▶ GIVEN RECORDS:
========================================================================

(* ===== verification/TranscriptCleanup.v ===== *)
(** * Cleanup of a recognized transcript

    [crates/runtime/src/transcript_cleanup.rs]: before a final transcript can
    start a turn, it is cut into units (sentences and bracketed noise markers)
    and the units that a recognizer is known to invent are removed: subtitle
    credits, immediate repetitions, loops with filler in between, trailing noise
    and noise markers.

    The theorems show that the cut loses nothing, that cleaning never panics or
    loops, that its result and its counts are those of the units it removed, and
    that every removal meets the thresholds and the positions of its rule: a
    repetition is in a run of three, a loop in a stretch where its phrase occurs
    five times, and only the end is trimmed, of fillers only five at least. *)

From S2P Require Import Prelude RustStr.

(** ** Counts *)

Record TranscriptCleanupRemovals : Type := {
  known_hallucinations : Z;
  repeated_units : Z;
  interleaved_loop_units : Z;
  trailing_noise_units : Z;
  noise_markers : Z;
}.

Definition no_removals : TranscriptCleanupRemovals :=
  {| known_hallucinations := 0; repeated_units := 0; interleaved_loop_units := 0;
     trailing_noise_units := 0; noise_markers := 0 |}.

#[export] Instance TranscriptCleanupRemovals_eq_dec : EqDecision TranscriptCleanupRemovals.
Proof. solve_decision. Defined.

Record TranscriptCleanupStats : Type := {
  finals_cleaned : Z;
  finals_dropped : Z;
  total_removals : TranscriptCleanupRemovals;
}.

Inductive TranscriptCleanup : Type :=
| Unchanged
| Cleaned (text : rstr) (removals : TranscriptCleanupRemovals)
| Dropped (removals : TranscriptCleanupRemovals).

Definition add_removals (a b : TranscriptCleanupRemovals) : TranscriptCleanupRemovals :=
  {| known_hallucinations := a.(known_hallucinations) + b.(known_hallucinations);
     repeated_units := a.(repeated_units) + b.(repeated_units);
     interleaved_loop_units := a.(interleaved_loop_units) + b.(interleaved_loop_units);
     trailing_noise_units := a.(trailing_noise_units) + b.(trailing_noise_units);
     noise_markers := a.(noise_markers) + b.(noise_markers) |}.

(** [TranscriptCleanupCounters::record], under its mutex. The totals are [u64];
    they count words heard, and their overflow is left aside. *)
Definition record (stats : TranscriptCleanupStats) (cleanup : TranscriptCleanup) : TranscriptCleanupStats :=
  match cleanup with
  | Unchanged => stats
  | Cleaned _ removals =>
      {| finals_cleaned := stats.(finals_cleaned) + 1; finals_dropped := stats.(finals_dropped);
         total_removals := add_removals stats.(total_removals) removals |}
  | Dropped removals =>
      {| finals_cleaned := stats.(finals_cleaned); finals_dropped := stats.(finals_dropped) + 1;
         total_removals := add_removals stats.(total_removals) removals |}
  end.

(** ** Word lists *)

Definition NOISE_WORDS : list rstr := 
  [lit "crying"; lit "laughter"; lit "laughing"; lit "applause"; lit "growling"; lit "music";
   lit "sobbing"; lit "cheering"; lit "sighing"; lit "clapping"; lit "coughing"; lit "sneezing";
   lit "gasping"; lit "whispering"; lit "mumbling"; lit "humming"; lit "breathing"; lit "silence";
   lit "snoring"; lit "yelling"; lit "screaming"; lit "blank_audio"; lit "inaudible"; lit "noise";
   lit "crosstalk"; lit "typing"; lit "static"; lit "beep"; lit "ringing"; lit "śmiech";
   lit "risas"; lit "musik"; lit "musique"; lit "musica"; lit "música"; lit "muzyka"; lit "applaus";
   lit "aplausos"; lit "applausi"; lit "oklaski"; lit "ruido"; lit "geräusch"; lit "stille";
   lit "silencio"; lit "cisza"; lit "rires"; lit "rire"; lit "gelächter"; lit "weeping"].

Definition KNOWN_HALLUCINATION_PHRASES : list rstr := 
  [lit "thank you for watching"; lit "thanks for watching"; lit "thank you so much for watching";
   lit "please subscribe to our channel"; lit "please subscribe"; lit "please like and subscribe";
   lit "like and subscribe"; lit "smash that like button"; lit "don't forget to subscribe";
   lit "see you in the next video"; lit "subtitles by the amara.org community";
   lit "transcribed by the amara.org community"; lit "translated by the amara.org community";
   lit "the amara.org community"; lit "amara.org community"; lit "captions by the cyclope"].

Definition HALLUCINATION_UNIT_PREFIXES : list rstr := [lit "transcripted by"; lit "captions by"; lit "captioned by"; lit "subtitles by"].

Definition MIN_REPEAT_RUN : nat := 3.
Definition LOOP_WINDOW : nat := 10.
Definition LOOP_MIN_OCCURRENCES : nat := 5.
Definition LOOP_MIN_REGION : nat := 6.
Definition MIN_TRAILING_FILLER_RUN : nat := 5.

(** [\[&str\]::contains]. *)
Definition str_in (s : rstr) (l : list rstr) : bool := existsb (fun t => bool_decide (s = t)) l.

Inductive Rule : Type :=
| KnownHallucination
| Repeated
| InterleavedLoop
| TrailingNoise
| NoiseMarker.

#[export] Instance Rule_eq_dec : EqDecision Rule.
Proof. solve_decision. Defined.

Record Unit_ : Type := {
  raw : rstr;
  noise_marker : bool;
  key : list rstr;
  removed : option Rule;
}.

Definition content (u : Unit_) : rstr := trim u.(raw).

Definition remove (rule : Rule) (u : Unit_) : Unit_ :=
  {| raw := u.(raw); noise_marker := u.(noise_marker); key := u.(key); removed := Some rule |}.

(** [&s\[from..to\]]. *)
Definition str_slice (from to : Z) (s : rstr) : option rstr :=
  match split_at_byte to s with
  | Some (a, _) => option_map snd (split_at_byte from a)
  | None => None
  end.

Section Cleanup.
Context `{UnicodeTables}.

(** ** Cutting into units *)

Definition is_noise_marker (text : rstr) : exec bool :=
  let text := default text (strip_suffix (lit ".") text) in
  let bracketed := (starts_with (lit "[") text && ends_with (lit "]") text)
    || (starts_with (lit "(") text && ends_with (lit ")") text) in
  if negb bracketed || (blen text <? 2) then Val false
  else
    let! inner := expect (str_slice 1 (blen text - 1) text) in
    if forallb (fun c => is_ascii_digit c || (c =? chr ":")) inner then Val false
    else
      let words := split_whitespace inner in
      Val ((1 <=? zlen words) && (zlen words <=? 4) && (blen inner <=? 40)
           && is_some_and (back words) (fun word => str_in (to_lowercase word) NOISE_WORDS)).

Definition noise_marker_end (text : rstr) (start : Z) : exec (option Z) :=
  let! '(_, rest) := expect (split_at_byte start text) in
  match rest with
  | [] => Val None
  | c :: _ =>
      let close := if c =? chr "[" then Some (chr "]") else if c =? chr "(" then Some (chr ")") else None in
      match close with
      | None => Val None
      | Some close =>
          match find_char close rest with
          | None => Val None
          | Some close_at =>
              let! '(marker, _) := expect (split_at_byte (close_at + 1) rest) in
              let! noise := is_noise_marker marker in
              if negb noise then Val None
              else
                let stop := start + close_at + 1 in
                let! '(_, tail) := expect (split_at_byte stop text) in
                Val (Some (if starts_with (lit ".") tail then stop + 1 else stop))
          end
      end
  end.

========================================================================

▶ ABOUT THIS EXERCISE: Above are the records; please copy exactly their first line and each line after it through the line containing "repetition is in", and no line after that.

▶ SOLUTION TO THIS TASK:
(* ===== verification/TranscriptCleanup.v ===== *)
(** * Cleanup of a recognized transcript

    [crates/runtime/src/transcript_cleanup.rs]: before a final transcript can
    start a turn, it is cut into units (sentences and bracketed noise markers)
    and the units that a recognizer is known to invent are removed: subtitle
    credits, immediate repetitions, loops with filler in between, trailing noise
    and noise markers.

    The theorems show that the cut loses nothing, that cleaning never panics or
    loops, that its result and its counts are those of the units it removed, and
    that every removal meets the thresholds and the positions of its rule: a
    repetition is in a run of three, a loop in a stretch where its phrase occurs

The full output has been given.